We will work through an example of this exact scenario in Chapter 5, Docker Compose.
Enterprises suffer from the same problems described previously, as they have both developers and operators; however, they have both of these entities on a much larger scale, and there is also a lot more risk involved.
Because of the aforementioned risk, along with the fact that any downtime could cost sales or impact reputation, enterprises need to test every deployment before it is released. This means that new features and fixes are stuck in a holding pattern while the following takes place:
- Test environments are spun up and configured
- Applications are deployed across the newly launched environments
- Test plans are executed and the application and configuration are tweaked until the tests pass
- Requests for change are written, submitted, and discussed to get the updated application deployed to production
This process can take anywhere from a few days to a few weeks, or even months, depending on the complexity of the application and the risk the change introduces. While the process is required to ensure continuity and availability for the enterprise at a technological level, it does potentially introduce risk at the business level. What if you have a new feature stuck in this holding pattern and a competitor releases a similar—or worse still—the same feature, ahead of you?

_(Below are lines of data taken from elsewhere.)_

(* ===== verification/Webhook.v ===== *)
(** * Webhooks (packages/application/controlplane/webhook/service.go)

    A push of a Git provider: the signature, the record of the delivery, the
    provider's payload, the repository it names and the deployment.  What
    encoding/json makes of a payload and HMAC-SHA-256 are a class; the caller is
    what the request's context has, which behind the routes of apps/api is no
    user and no organization. *)

From Stdlib Require Import Ascii.
From S2P Require Import Prelude GoLib Errors Postgres Sql Rbac DeployModel Rows Outside ControlPlane DeployService BuildModel IdentityModel Access CpStore CpService.

(** ** Payloads *)

Record GitHubPayload := {
  gh_Ref : string; gh_After : string; gh_Deleted : bool; gh_FullName : string; gh_CloneURL : string;
  gh_HeadID : string; gh_HeadMessage : string; gh_AuthorName : string; gh_AuthorEmail : string;
}.

Record GitLabCommit := { gl_ID : string; gl_Message : string; gl_AuthorName : string }.
Record GitLabPayload := {
  gl_ObjectKind : string; gl_Ref : string; gl_After : string; gl_GitHTTPURL : string; gl_Commits : list GitLabCommit;
}.

Record BitbucketChange := { bb_Name : string; bb_Hash : string; bb_Message : string; bb_AuthorRaw : string }.
Record BitbucketPayload := { bb_Changes : list BitbucketChange; bb_Href : string }.

(** [json.Unmarshal] of a body, [None] for an error, and [hmacSHA256]. *)
Class WebhookWorld := {
  parse_github : string → option GitHubPayload;
  parse_gitlab : string → option GitLabPayload;
  parse_bitbucket : string → option BitbucketPayload;
  hmacSHA256 : string → string → string;
}.

Record WebhookSecrets := { GitHub : string; GitLab : string; Bitbucket : string }.

(** ** LIKE, on bytes: percent and underscore, with the backslash as escape *)

Fixpoint like (p : string) : string → bool :=
  match p with
  | EmptyString => λ s, s =s? ""
  | String a p =>
      if bool_decide (a = "%"%char) then
        fix any (s : string) : bool := like p s || match s with String _ s => any s | EmptyString => false end
      else if bool_decide (a = "_"%char) then λ s, match s with String _ s => like p s | EmptyString => false end
      else if bool_decide (a = "\"%char) then
        match p with
        | String b q => λ s, match s with String c s => bool_decide (b = c) && like q s | EmptyString => false end
        | EmptyString => λ _, false
        end
      else λ s, match s with String c s => bool_decide (a = c) && like p s | EmptyString => false end
  end.

Section webhook.
Context {W : Type} `{CW : CpWorld W} `{D : Driver} `{So : Sorter} `{J : Jsonb} `{Dg : Digest} `{WW : WebhookWorld}.
Context (secrets : WebhookSecrets).

(** [io.LimitReader] of a mebibyte *)
Definition limited (body : string) : string :=
  if Z.of_nat (String.length body) <=? 1048576 then body else take_bytes (Z.to_nat 1048576) body.

Definition verify (provider : string) (r : Request) (body : string) : option Error :=
  let provider := ToLower provider in
  if provider =s? "github" then
    let sig := Header r "X-Hub-Signature-256" in
    if (sig =s? "") || (GitHub secrets =s? "") then None
    else if negb (sig =s? "sha256=" +:+ hmacSHA256 (GitHub secrets) body)
    then Some (Unauthenticated "invalid github signature") else None
  else if provider =s? "gitlab" then
    if negb (GitLab secrets =s? "") && negb (Header r "X-Gitlab-Token" =s? GitLab secrets)
    then Some (Unauthenticated "invalid gitlab token") else None
  else if provider =s? "bitbucket" then
    if negb (Bitbucket secrets =s? "") && (Header r "X-Hook-UUID" =s? "")
       && negb (QueryString r "secret" =s? Bitbucket secrets)
    then Some (Unauthenticated "invalid bitbucket secret") else None
  else None.

Definition errDuplicate : Error := AlreadyExists "duplicate webhook delivery".

(** The unique index over the deliveries of a provider. *)
Definition same_delivery (a b : Delivery) : bool :=
  (Delivery.Provider a =s? Delivery.Provider b) && (Delivery.DeliveryID a =s? Delivery.DeliveryID b).

Definition recordDelivery (provider deliveryID eventType payloadHash : string) : db (cpdb W) unit :=
  id ← new_id_;
  now ← now_;
  on_error (λ e, if IsUniqueViolation e then Platform errDuplicate else e)
    (done_ (translate "webhook: record delivery" (stmt deliveries_l (λ _,
      insert_checked Delivery.ID same_delivery true
        (Delivery.mk id provider deliveryID eventType None payloadHash now None))))).

Definition names (url : string) (r : GitRepository) : bool :=
  unset (GitRepository.DisconnectedAt r)
  && ((GitRepository.RepoURL r =s? url) || (GitRepository.CloneURL r =s? url) || like (url +:+ "%") (GitRepository.RepoURL r)).

Definition findRepoByURL (url : string) : db (cpdb W) GitRepository :=
  r ← translate "webhook: find repo" (stmt repositories_l (λ _, select_row (names url)));
  mret (public_columns r).

Definition triggerDeploy (c : Caller) (repoURL : string) (i : DeployInput) : db (cpdb W) unit :=
  found ← attempt (findRepoByURL repoURL);
  match found with
  | Err _ => mret tt
  | Ok repo =>
      d ← on_base (DeployFromWebhook c (GitRepository.OrgID repo) (GitRepository.ProjectID repo) i);
      publish WebhookReceived (GitRepository.OrgID repo) (GitRepository.ProjectID repo) (Deployment.ID d) ""
        (Caller.CorrelationID c)
  end.

Definition branch_of (ref : string) : string := TrimPrefix ref "refs/heads/".

Definition handleGitHub (c : Caller) (r : Request) (body : string) : db (cpdb W) unit :=
  let event := Header r "X-GitHub-Event" in
  if negb (event =s? "push") && negb (event =s? "release") && negb (event =s? "create") then mret tt
  else match parse_github body with
  | None => fail_with (InvalidArgument "invalid github payload")
  | Some p =>
      if gh_Deleted p then mret tt
      else triggerDeploy c (gh_CloneURL p)
        {| DeployInput.CommitSHA := or_else (gh_After p) (gh_HeadID p); DeployInput.CommitMessage := gh_HeadMessage p;
           DeployInput.Branch := branch_of (gh_Ref p); DeployInput.Author := gh_AuthorName p;
           DeployInput.Environment := "" |}
  end.

Definition handleGitLab (c : Caller) (body : string) : db (cpdb W) unit :=
  match parse_gitlab body with
  | None => fail_with (InvalidArgument "invalid gitlab payload")
  | Some p =>
      if negb (gl_ObjectKind p =s? "push") then mret tt
      else
        let '(sha, msg, author) :=
          match last (gl_Commits p) with
          | Some l => (or_else (gl_After p) (gl_ID l), gl_Message l, gl_AuthorName l)
          | None => (gl_After p, "", "")
          end in
        triggerDeploy c (gl_GitHTTPURL p)
          {| DeployInput.CommitSHA := sha; DeployInput.CommitMessage := msg;
             DeployInput.Branch := branch_of (gl_Ref p); DeployInput.Author := author; DeployInput.Environment := "" |}
  end.

Definition handleBitbucket (c : Caller) (body : string) : db (cpdb W) unit :=
  match parse_bitbucket body with
  | None => fail_with (InvalidArgument "invalid bitbucket payload")
  | Some p =>
      match bb_Changes p with
      | [] => mret tt
      | ch :: _ =>
          triggerDeploy c (bb_Href p)
            {| DeployInput.CommitSHA := bb_Hash ch; DeployInput.CommitMessage := bb_Message ch;
               DeployInput.Branch := bb_Name ch; DeployInput.Author := bb_AuthorRaw ch; DeployInput.Environment := "" |}
      end
  end.

(** The identifier a delivery comes with, or a new one. *)
Definition header_id (r : Request) : string :=
  or_else (Header r "X-GitHub-Delivery") (or_else (Header r "X-Gitlab-Event-UUID") (Header r "X-Request-UUID")).

Definition delivery_id (r : Request) : db (cpdb W) string :=
  let id := header_id r in if id =s? "" then new_id_ else mret id.

(** What follows the record of a delivery. *)
Definition process (c : Caller) (provider : string) (r : Request) (body : string) : db (cpdb W) unit :=
  let p := ToLower provider in
  if p =s? "github" then handleGitHub c r body
  else if p =s? "gitlab" then handleGitLab c body
  else if p =s? "bitbucket" then handleBitbucket c body
  else fail_with (InvalidArgument "unsupported webhook provider").

(** [read] is what [io.ReadAll] makes of the body, [None] for an error. *)
Definition Handle (c : Caller) (provider : string) (r : Request) (read : option string) : db (cpdb W) unit :=
  match read with
  | None => fail_with (InvalidArgument "failed to read webhook body")
  | Some body =>
      let body := limited body in
      deliveryID ← delivery_id r;
      _ ← refuse (Platform <$> verify provider r body);
      recorded ← attempt (recordDelivery provider deliveryID (Header r "X-GitHub-Event") (sha256_hex body));
      match recorded with
      | Err e => if Is e (Platform errDuplicate) then mret tt else fail e
      | Ok _ => process c provider r body
      end
  end.
End webhook.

This scenario could be just as damaging to sales and reputation as the downtime that the process was put in place to protect you against in the first place.
Let me start by saying that Docker does not remove the need for a process, such as the one just described, to exist or be followed. However, as we have already touched upon, it does make things a lot easier as you are already working consistently. It means that your developers have been working with the same container configuration that is running in production. This means that it is not much of a step for the methodology to be applied to your testing.
For example, when a developer checks their code that they know works on their local development environment (as that is where they have been doing all of their work), your testing tool can launch the same containers to run your automated tests against. Once the containers have been used, they can be removed to free up resources for the next lot of tests. This means that, all of a sudden, your testing process and procedures are a lot more flexible, and you can continue to reuse the same environment, rather than redeploying or reimaging servers for the next set of testing.
This streamlining of the process can be taken as far as having your new application containers push all the way through to production.
The quicker this process can be completed, the quicker you can confidently launch new features or fixes and keep ahead of the curve.